■ **Task**: Return, from the material below, each line in which "else" occurs.
:: Provided material
(** C5 (amended). For every received request whose [jsonrpc] member is
    exactly "2.0", on a server whose tools raise no [JSONDecodeError], the
    answer carries the identifier of the request, of whatever type, and
    has no [id] key when the request has none (or [null]); success and
    error answers alike.  (A request that fails the version check is
    answered without an identifier.) *)
Theorem id_echoed_after_version_check (I : interpreter) (request_json : pyval)
  (request : pydict) (st : server) :
  received I request_json request ->
  dict_lookup "jsonrpc" request = Some (PStr "2.0") ->
  (forall name info,
     assoc_get name (tools st) = Some info -> no_decode_error info) ->
  response_member "id" (fst (run I request_json st)) = request_id_of request.
Proof.
  intros Hr Hv Htools.
  rewrite (run_received I _ _ _ Hr Hv), <- echoed_request_id.
  pose proof (keeps_id_dispatch I st Htools (dict_get "id" PNone request)
                (dict_get "method" PNone request)
                (dict_get "params" (PDict []) request)) as Hk.
  destruct (dispatch I _ _ _ st) as [[response|e] st'];
    cbn [fst conclude keeps_id] in *.
  - exact Hk.
  - unfold handle_exception. destruct (exn_cls e); [contradiction|].
    apply error_id.
Qed.

(** ** Schema inference *)

(** The textual branch is the first-match search of the token table. *)
Lemma infer_from_text_first_rule (s : string) :
  infer_from_text s = first_rule s.
Proof.
  unfold infer_from_text, first_rule, text_rules. cbn [find existsb fst].
  repeat rewrite orb_false_r.
  destruct (contains "int" (lower s)); [reflexivity|].
  destruct (contains "float" (lower s) || contains "number" (lower s));
    [reflexivity|].
  destruct (contains "bool" (lower s)); [reflexivity|].
  destruct (contains "list" (lower s) || contains "array" (lower s));
    [reflexivity|].
  destruct (contains "dict" (lower s) || contains "object" (lower s));
    reflexivity.
Qed.

(** A textual annotation gets the type of the first rule that matches
    and "string" when none does. *)
Lemma infer_textual (I : interpreter) (s : string) :
  _infer_param_type_from_annotation I (AnnStr s) =
    Ret (match first_rule s with Some ty => ty | None => "string" end).
Proof.
  simpl. rewrite infer_from_text_first_rule. now destruct (first_rule s).
Qed.

Lemma infer_no_annotation (I : interpreter) :
  _infer_param_type_from_annotation I AnnEmpty = Ret "string"
  /\ _infer_param_type_from_annotation I AnnNone = Ret "string".
Proof. split; reflexivity. Qed.

(** Whatever the inference returns is one of the six schema types, and it
    returns on every annotation that can be hashed. *)
Lemma infer_returns_schema_type (I : interpreter) (ann : annotation) :
  (forall origin, ann <> AnnObject false origin) ->
  exists ty, _infer_param_type_from_annotation I ann = Ret ty
             /\ In ty schema_types.
Proof.
  intros Hh. destruct ann as [| |t|s|[|] [origin|]]; simpl.
  - eexists; split; [reflexivity|simpl; tauto].
  - eexists; split; [reflexivity|simpl; tauto].
  - destruct t; eexists; (split; [reflexivity|simpl; tauto]).
  - unfold infer_from_text.
    repeat match goal with
           | |- context [if ?c then _ else _] => destruct c
           end; eexists; (split; [reflexivity|simpl; tauto]).
  - destruct origin; eexists; (split; [reflexivity|simpl; tauto]).
  - eexists; split; [reflexivity|simpl; tauto].
  - exfalso. now apply (Hh (Some origin)).
  - exfalso. now apply (Hh None).
Qed.

(** C6 (failing input). An annotation that cannot be hashed, such as the
    list display in [def total(items: [int])], matches none of the rules,
    yet the inference does not fall back to "string": the membership test
    against [type_mapping] raises [TypeError], and with it the
    registration of the function. *)
Theorem unhashable_annotation_raises :
  _infer_param_type_from_annotation cpython (AnnObject false None) =
    Raise (mk_exn (OtherException "TypeError") "unhashable type: 'list'")
  /\ add cpython (test_meta "Total" "Sum of items") total
       (new_server "Test Server" "1.0.0") =
     Raise (mk_exn (OtherException "TypeError") "unhashable type: 'list'")
  /\ (forall ty, _infer_param_type_from_annotation cpython (AnnObject false None)
                 <> Ret ty).
Proof.
  repeat split; try reflexivity. intros ty H. discriminate H.
Qed.
(** An ordinary message event: no subtype, a text [t] and a sender [u]. *)
Definition plain_message (ev : dict) (t u : string) : Prop :=
  lookup "type" ev = Some (VStr "message")
  /\ lookup "subtype" ev = None
  /\ lookup "text" ev = Some (VStr t)
  /\ lookup "user" ev = Some (VStr u).

(** The conditions of the six rules, each in the words of its pattern. *)
Definition greeting (t : string) : Prop :=
  begins_with_word "hello" t \/ begins_with_word "hi" t.

Definition inquiry (t : string) : Prop := holds_text "how are you" t.

Definition ping (t : string) : Prop := holds_exactly "ping" t.

Definition thanks (t : string) : Prop :=
  holds_text "thanks" t \/ holds_text "thank you" t.

Definition tip_request (t : string) : Prop := holds_exactly "give me a tip" t.

Definition farewell (t : string) : Prop :=
  begins_with_word "bye" t \/ begins_with_word "goodbye" t.

(* ===================================================================== *)
(** ** The request and the answer of the gateway, piece by piece *)
(* ===================================================================== *)

(** The headers and the payload of [get_gemini_response] (lines 98-107). *)
Definition gemini_headers : dict := [("Content-Type", VStr "application/json")].

Definition gemini_payload (prompt : string) : value :=
  VDict [("contents",
          VList [VDict [("parts", VList [VDict [("text", VStr prompt)]])]])].

(** Its URL (line 109). *)
Definition gemini_url (g : Globals) : string :=
  api_base ++ key_text (GEMINI_API_KEY g).

(** What it reads in the decoded response (line 115). *)
Definition first_text (result : value) : M value :=
  (candidates <- dot_get result "candidates" (VList [VDict []]) ;;
   candidate <- index0 candidates ;;
   content <- dot_get candidate "content" (VDict []) ;;
   parts <- dot_get content "parts" (VList [VDict []]) ;;
   part <- index0 parts ;;
   text <- dot_get part "text" (VStr "No response found.") ;;
   ret text)%py.

(** The body of its [try] (lines 112-116) and of its [except] (lines
    118-119). *)
Definition gemini_request (prompt api_url : string) : M value :=
  (response <- Requests.post api_url gemini_headers (gemini_payload prompt) ;;
   Requests.raise_for_status response ;;
   result <- Requests.json response ;;
   first_text result)%py.

Definition gemini_handler (e : exn) : M value :=
  (print ("Error calling Gemini API: " ++ Requests.text_of e) ;;
   ret (VStr trouble_reply))%py.

(** The HTTP requests of a run, in order. *)
Definition requests_of (t : list effect) : list effect :=
  filter (fun e => match e with HttpPost _ _ _ => true | _ => false end) t.

(** A response document (an object) in which the path
    [candidates[0].content.parts[0].text] ends at a missing key. *)
Definition lacks_text (d : dict) : Prop :=
  lookup "candidates" d = None
  \/ exists c more_c,
       lookup "candidates" d = Some (VList (VDict c :: more_c))
       /\ (lookup "content" c = None
           \/ exists ct,
                lookup "content" c = Some (VDict ct)
                /\ (lookup "parts" ct = None
                    \/ exists p more_p,
                         lookup "parts" ct = Some (VList (VDict p :: more_p))
                         /\ lookup "text" p = None)).

(** The text of the HTTPError of a response with an error status. *)
Definition http_error_text (code : Z) (why url : string) : string :=
  Requests.decimal code
  ++ (if (code <? 500)%Z then " Client Error: " else " Server Error: ")
  ++ why ++ " for url: " ++ url.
::::
■ **Exercise response**:
           | |- context [if ?c then _ else _] => destruct c
  ++ (if (code <? 500)%Z then " Client Error: " else " Server Error: ")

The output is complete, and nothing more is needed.